**Problem statement:**
From the records below, please repeat exactly the line that has "set (w2 := commit_concurrent", the line that has "destruct (String.eqb_spec customAlias", and every line between them, and nothing else.

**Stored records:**
--- --- ---

(** C6, amended. If the alias passes validation and the existence check
    finds it free, but by the time of the INSERT another session has
    committed a row with the same code, then the INSERT fails on the unique
    constraint, ShortenURL returns the wrapped store error "failed to create
    URL: pq: duplicate key value violates unique constraint ...", and the
    handler answers with status 500 "Failed to create short URL", a generic
    server error; nothing panics, no row is added for this request and the
    cache is not written. *)
Theorem insert_race_surfaces_as_server_error {U : Unicode}
    (f : Faults) (originalURL customAlias baseURLHeader : string) (w : World) :
  validateURL originalURL = None ->
  validateCustomAlias customAlias = None ->
  len customAlias <= 10 ->
  exists_fault f = None -> create_fault f = None ->
  find_url customAlias (pg w) = None ->
  find_url customAlias
    (pg (commit_concurrent (concurrent_inserts f)
           (record_call (SQL_Exists customAlias) w))) <> None ->
  let req := {| Models.Req_URL := originalURL; Models.Req_CustomAlias := customAlias |} in
  let w' := snd (ShortenURL f originalURL customAlias w) in
  fst (ShortenURL f originalURL customAlias w)
  = Err (errorString ("failed to create URL: " +:+ pq_unique_violation))
  /\ fst (URLHandler_ShortenURL f (Some req) baseURLHeader w)
     = Some (JSON 500 (ErrorBody "Failed to create short URL"))
  /\ urls (pg w')
     = urls (pg (commit_concurrent (concurrent_inserts f)
                   (record_call (SQL_Exists customAlias) w)))
  /\ redis w' = redis w
  /\ calls w' = calls w ++ [SQL_Exists customAlias; SQL_InsertURL customAlias].
Proof.
  intros Hurl Halias Hlen Hex Hcr Hfree Htaken req w'.
  destruct (validateURL_ok_normalizeURL _ Hurl) as [normalizedURL Hnorm].
  pose proof (validateCustomAlias_nonempty _ Halias) as Hne.
  set (w1 := record_call (SQL_Exists customAlias) w) in *.
  set (w2 := commit_concurrent (concurrent_inserts f) w1) in *.
  destruct (commit_concurrent_frame (concurrent_inserts f) w1) as (Hr2 & Hc2 & _ & _).
  fold w2 in Hr2, Hc2.
  destruct (find_url customAlias (pg w2)) as [rival|] eqn:Hfind; [clear Htaken|congruence].
  assert (Hrun : ShortenURL f originalURL customAlias w
                 = (Err (errorString ("failed to create URL: " +:+ pq_unique_violation)),
                    set_pg (snd (insert_url
                                   {| Models.URL_ID := 0;
                                      Models.URL_ShortCode := customAlias;
                                      Models.URL_OriginalURL := normalizedURL;
                                      Models.URL_CustomAlias := true;
                                      Models.URL_CreatedAt := 0;
                                      Models.URL_ExpiresAt := None |}
                                   (record_call (SQL_InsertURL customAlias) w2)))
                      (record_call (SQL_InsertURL customAlias) w2))).
  { unfold ShortenURL. rewrite Hurl, Hnorm.
    destruct (String.eqb_spec customAlias ""); [contradiction|]. cbn [negb].
    rewrite Halias, Hex. unfold URLRepository_Exists. fold w1.
    change (pg w1) with (pg w). rewrite Hfree. fold w2.
    unfold URLRepository_Create. rewrite Hcr.
    cbn [Models.URL_ShortCode]. unfold insert_url.
    cbn [Models.URL_ShortCode pg record_call].
    destruct (Z.ltb_spec 10 (len customAlias)); [lia|].
    rewrite Hfind. reflexivity. }
  subst w'. rewrite Hrun. cbn [fst snd].
  split; [reflexivity|]. split; [|split; [|split]].
  - unfold URLHandler_ShortenURL. subst req.
    cbn [Models.Req_URL Models.Req_CustomAlias]. rewrite Hrun.
    cbn [Error]. rewrite unique_violation_is_not_a_client_error. reflexivity.
  - unfold insert_url. cbn [Models.URL_ShortCode pg record_call set_pg snd].
    destruct (Z.ltb_spec 10 (len customAlias)); [lia|]. rewrite Hfind. reflexivity.
  - cbn [redis set_pg record_call]. rewrite Hr2. reflexivity.
  - cbn [calls set_pg record_call]. rewrite Hc2. subst w1. cbn [calls record_call].
    rewrite <- app_assoc. reflexivity.
Qed.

--- --- ---

**Answer box:**
  set (w2 := commit_concurrent (concurrent_inserts f) w1) in *.
  destruct (commit_concurrent_frame (concurrent_inserts f) w1) as (Hr2 & Hc2 & _ & _).
  fold w2 in Hr2, Hc2.
  destruct (find_url customAlias (pg w2)) as [rival|] eqn:Hfind; [clear Htaken|congruence].
  assert (Hrun : ShortenURL f originalURL customAlias w
                 = (Err (errorString ("failed to create URL: " +:+ pq_unique_violation)),
                    set_pg (snd (insert_url
                                   {| Models.URL_ID := 0;
                                      Models.URL_ShortCode := customAlias;
                                      Models.URL_OriginalURL := normalizedURL;
                                      Models.URL_CustomAlias := true;
                                      Models.URL_CreatedAt := 0;
                                      Models.URL_ExpiresAt := None |}
                                   (record_call (SQL_InsertURL customAlias) w2)))
                      (record_call (SQL_InsertURL customAlias) w2))).
  { unfold ShortenURL. rewrite Hurl, Hnorm.
    destruct (String.eqb_spec customAlias ""); [contradiction|]. cbn [negb].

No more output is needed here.